*Data for processing*.
+++

(** * Speaker verification with PLDA on VoxCeleb: the recipe script

    A shallow embedding of
    [recipes/VoxCeleb/SpeakerRec/speaker_verification_plda.py]:
    the ground-truth trial parser and score partition of [compute_EER],
    the embedding accumulation of [emb_computation_loop] and of the
    training block of the script, and the file caches around them.

    Python strings are [string]s whose characters are code points below
    256; Python floats and float64 array cells are the kernel's binary64
    floats; exceptions are identified by the name of their class.  The
    trial file is given by the lines that iterating over it yields, the
    files of the save folder by a finite map from paths, and the messages
    sent to the logger are left out. *)

From Stdlib Require Import Floats.PrimFloat.
From Stdlib Require Import ZArith Lia Ascii String.
From stdpp Require Import base option list strings gmap.

Local Open Scope Z_scope.

(** ** Exceptions and results *)

(** An exception, identified by its class name. *)
Definition exn := string.

Definition IndexError : exn := "IndexError"%string.
Definition ValueError : exn := "ValueError"%string.
Definition AttributeError : exn := "AttributeError"%string.
Definition FileNotFoundError : exn := "FileNotFoundError"%string.
Definition IsADirectoryError : exn := "IsADirectoryError"%string.
Definition UnpicklingError : exn := "UnpicklingError"%string.

(** The class the specification's taxonomy names for a trial missing from
    the index.  The script neither defines nor raises it. *)
Definition TrialNotFoundError : exn := "TrialNotFoundError"%string.

(** A computation that returns a value or raises. *)
Inductive res (A : Type) : Type :=
| Ok (a : A)
| Err (e : exn).
Arguments Ok {A} a.
Arguments Err {A} e.

#[global] Instance res_ret : MRet res := fun _ a => Ok a.
#[global] Instance res_bind : MBind res := fun _ _ f m =>
  match m with
  | Ok a => f a
  | Err e => Err e
  end.

(** [xs[k]] for a non-negative [k]. *)
Definition index {A} (xs : list A) (k : nat) : res A :=
  match xs !! k with
  | Some x => Ok x
  | None => Err IndexError
  end.

(** ** Python string operations used by the trial parser *)

(** [str.isspace] on a single character, for code points below 256. *)
Definition is_space (c : ascii) : bool :=
  let n := N_of_ascii c in
  (((9 <=? n) && (n <=? 13)) || ((28 <=? n) && (n <=? 32))
   || (n =? 133) || (n =? 160))%N.

(** [s.split(sep)] for a one-character separator: every occurrence cuts,
    empty fields are kept, and the result is never empty. *)
Fixpoint py_split (sep : ascii) (s : string) : list string :=
  match s with
  | EmptyString => [EmptyString]
  | String c s' =>
      if Ascii.eqb c sep then EmptyString :: py_split sep s'
      else match py_split sep s' with
           | w :: ws => String c w :: ws
           | [] => [String c EmptyString]
           end
  end.

(** [s.lstrip()]. *)
Fixpoint py_lstrip (s : string) : string :=
  match s with
  | EmptyString => EmptyString
  | String c s' => if is_space c then py_lstrip s' else s
  end.

(** [s.rstrip()]. *)
Fixpoint py_rstrip (s : string) : string :=
  match s with
  | EmptyString => EmptyString
  | String c s' =>
      match py_rstrip s' with
      | EmptyString => if is_space c then EmptyString else String c EmptyString
      | r => String c r
      end
  end.

(** [s.strip()]. *)
Definition py_strip (s : string) : string := py_rstrip (py_lstrip s).

(** The value of a decimal digit character. *)
Definition digit_of (c : ascii) : option Z :=
  let n := N_of_ascii c in
  if ((48 <=? n) && (n <=? 57))%N then Some (Z.of_N n - 48) else None.

(** The digits of an [int] literal: decimal digits, with single underscores
    allowed between two digits.  [prev] says the previous character was a
    digit. *)
Fixpoint int_digits (s : string) (acc : Z) (prev : bool) : option Z :=
  match s with
  | EmptyString => if prev then Some acc else None
  | String c s' =>
      match digit_of c with
      | Some d => int_digits s' (acc * 10 + d) true
      | None =>
          if Ascii.eqb c "_" && prev then int_digits s' acc false else None
      end
  end.

(** The white space [int] skips at both ends of its argument: the six
    ASCII characters of C's [isspace] and the spaces that are not ASCII.
    The separators U+001C to U+001F, which [str.strip] removes, are left
    in place and make [int] raise. *)
Definition is_int_space (c : ascii) : bool :=
  let n := N_of_ascii c in
  (((9 <=? n) && (n <=? 13)) || (n =? 32) || (n =? 133) || (n =? 160))%N.

Fixpoint int_lstrip (s : string) : string :=
  match s with
  | EmptyString => EmptyString
  | String c s' => if is_int_space c then int_lstrip s' else s
  end.

Fixpoint int_rstrip (s : string) : string :=
  match s with
  | EmptyString => EmptyString
  | String c s' =>
      match int_rstrip s' with
      | EmptyString =>
          if is_int_space c then EmptyString else String c EmptyString
      | r => String c r
      end
  end.

(** [int(s)] for a string argument, base 10. *)
Definition py_int (s : string) : res Z :=
  let body (t : string) (sign : Z) :=
    match int_digits t 0 false with
    | Some n => Ok (sign * n)
    | None => Err ValueError
    end in
  match int_rstrip (int_lstrip s) with
  | String "-" t => body t (-1)
  | String "+" t => body t 1
  | t => body t 1
  end.

(** ** The score object handed to [compute_EER] *)

Module Scores.
(** The attributes of the score object that [compute_EER] reads. *)
Record t : Type := mk {
  modelset : list string;
  segset : list string;
  scoremat : list (list float)
}.
End Scores.

(** [numpy.where(xs == x)[0]]: the positions of [x] in [xs], ascending. *)
Fixpoint where_eq (xs : list string) (x : string) (i : nat) : list nat :=
  match xs with
  | [] => []
  | y :: ys =>
      if String.eqb y x then i :: where_eq ys x (S i) else where_eq ys x (S i)
  end.

(** [scoremat[i, j]]. *)
Definition index2 {A} (m : list (list A)) (i j : nat) : res A :=
  row ← index m i; index row j.

(** ** [compute_EER] *)

(** The lists [compute_EER] grows while it reads the trial file. *)
Record eer_lists : Type := mk_eer_lists {
  ids : list string;
  labels : list Z;
  positive_scores : list float;
  negative_scores : list float
}.

Definition eer_init : eer_lists := mk_eer_lists [] [] [] [].

(** [line.split(" ")[k].rstrip().split(".")[0].strip()] *)
Definition trial_field (line : string) (k : nat) : res string :=
  f ← index (py_split " " line) k;
  w ← index (py_split "." (py_rstrip f)) 0;
  mret (py_strip w).

(** The three assignments at the top of the loop body. *)
Definition parse_trial (line : string) : res (Z * string * string) :=
  l ← trial_field line 0;
  lab ← py_int l;
  enrol_id ← trial_field line 1;
  test_id ← trial_field line 2;
  mret (lab, enrol_id, test_id).

(** The two index lookups and the read of the score. *)
Definition lookup_score (scores_plda : Scores.t) (enrol_id test_id : string)
  : res (nat * nat * float) :=
  i ← index (where_eq (Scores.modelset scores_plda) enrol_id 0) 0;
  j ← index (where_eq (Scores.segset scores_plda) test_id 0) 0;
  s ← index2 (Scores.scoremat scores_plda) i j;
  mret (i, j, s).

(** One iteration of the loop over the lines of the trial file. *)
Definition eer_step (scores_plda : Scores.t) (st : eer_lists) (line : string)
  : res eer_lists :=
  '(lab, enrol_id, test_id) ← parse_trial line;
  '(_, _, s) ← lookup_score scores_plda enrol_id test_id;
  let labels' := labels st ++ [lab] in
  let ids' := ids st ++ [(enrol_id +:+ "<>" +:+ test_id)%string] in
  if (lab =? 1)%Z
  then mret (mk_eer_lists ids' labels' (positive_scores st ++ [s])
               (negative_scores st))
  else mret (mk_eer_lists ids' labels' (positive_scores st)
               (negative_scores st ++ [s])).

(** The loop: the first line that raises ends it. *)
Fixpoint eer_loop (scores_plda : Scores.t) (st : eer_lists)
    (lines : list string) : res eer_lists :=
  match lines with
  | [] => Ok st
  | line :: rest =>
      st' ← eer_step scores_plda st line; eer_loop scores_plda st' rest
  end.

(** A value [compute_EER] can hand to its caller. *)
Inductive pyval : Type :=
| VFloat (x : float)
| VTuple (xs : list float).

Section ComputeEER.

(** [speechbrain.utils.metric_stats.EER], which the script imports: it
    receives the positive and the negative scores and returns two floats,
    the error rate and its threshold, or raises. *)
Variable EER : list float → list float → res (float * float).

(** [compute_EER(scores_plda)], reading the lines [gt] of
    [<data_folder>/meta/veri_test.txt]. *)
Definition compute_EER (scores_plda : Scores.t) (gt : list string)
  : res pyval :=
  st ← eer_loop scores_plda eer_init gt;
  '(eer, th) ← EER (positive_scores st) (negative_scores st);
  mret (VFloat eer).

End ComputeEER.

(** ** Arrays *)

(** A numpy array or torch tensor of floats: its shape and its cells in
    row-major order.  [.cpu()] and [.numpy()] keep both. *)
Record ndarray : Type := mk_ndarray {
  shape : list nat;
  data : list float
}.

(** [numpy.empty(shape=[0, d])]: no cell to fill. *)
Definition np_empty (d : nat) : ndarray := mk_ndarray [0%nat; d] [].

(** [torch.ones(n)] *)
Definition ones (n : nat) : ndarray := mk_ndarray [n] (replicate n 1%float).

(** [t.squeeze()]: every dimension of size one is removed. *)
Definition squeeze (t : ndarray) : ndarray :=
  mk_ndarray (filter (λ d, d ≠ 1%nat) (shape t)) (data t).

(** [t.squeeze(dim)]: the dimension is removed when its size is one. *)
Definition squeeze_dim (dim : nat) (t : ndarray) : res ndarray :=
  match shape t !! dim with
  | None => Err IndexError
  | Some d =>
      if (d =? 1)%nat then Ok (mk_ndarray (delete dim (shape t)) (data t))
      else Ok t
  end.

(** [numpy.concatenate((a, b), axis=0)]: both arrays need at least one
    dimension and the same shape after the first one. *)
Definition concatenate (a b : ndarray) : res ndarray :=
  match shape a, shape b with
  | n :: ra, m :: rb =>
      if bool_decide (ra = rb)
      then Ok (mk_ndarray ((n + m)%nat :: ra) (data a ++ data b))
      else Err ValueError
  | _, _ => Err ValueError
  end.

(** [numpy.array(rows)] for a list of equally long rows. *)
Definition np_array (rows : list (list float)) : ndarray :=
  match rows with
  | [] => mk_ndarray [0%nat] []
  | r :: _ => mk_ndarray [length rows; length r] (concat rows)
  end.

(** Row [k] of a two-dimensional array. *)
Definition row_at (t : ndarray) (k : nat) : list float :=
  match shape t with
  | [_; d] => take d (drop (k * d) (data t))
  | _ => []
  end.

(** The rows of a two-dimensional array, in order. *)
Definition rows (t : ndarray) : list (list float) :=
  match shape t with
  | [n; _] => row_at t <$> seq 0 n
  | _ => []
  end.

(** ** Stat objects, trial indexes and the files that cache them *)

Module StatObject_SB.
(** A stat object: the six keyword arguments [StatObject_SB] is built
    from, which are its attributes.  [start] and [stop] hold [None] or a
    frame number. *)
Record t : Type := mk {
  modelset : list string;
  segset : list string;
  start : list (option Z);
  stop : list (option Z);
  stat0 : ndarray;
  stat1 : ndarray
}.
End StatObject_SB.

Module Ndx.
(** A trial index: its model and segment identities. *)
Record t : Type := mk {
  modelset : list string;
  segset : list string
}.
End Ndx.

(** An object [pickle] can store and load back. *)
Inductive pyobj : Type :=
| OStat (o : StatObject_SB.t)
| ONdx (n : Ndx.t)
| OOther (repr : string).

(** [o.modelset] *)
Definition attr_modelset (o : pyobj) : res (list string) :=
  match o with
  | OStat s => Ok (StatObject_SB.modelset s)
  | ONdx n => Ok (Ndx.modelset n)
  | OOther _ => Err AttributeError
  end.

(** What a path names: a regular file, given by what [pickle.load]
    does on its bytes (it returns the object they are the pickle of, or
    raises), or a directory. *)
Inductive node : Type :=
| File (content : res pyobj)
| Dir.

Abbreviation filesystem := (gmap string node).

+++

*Assignment*. Check the data line by line and report how many lines contain "embedding" as a word or string, giving nothing besides the number.

*Exercise result*. 2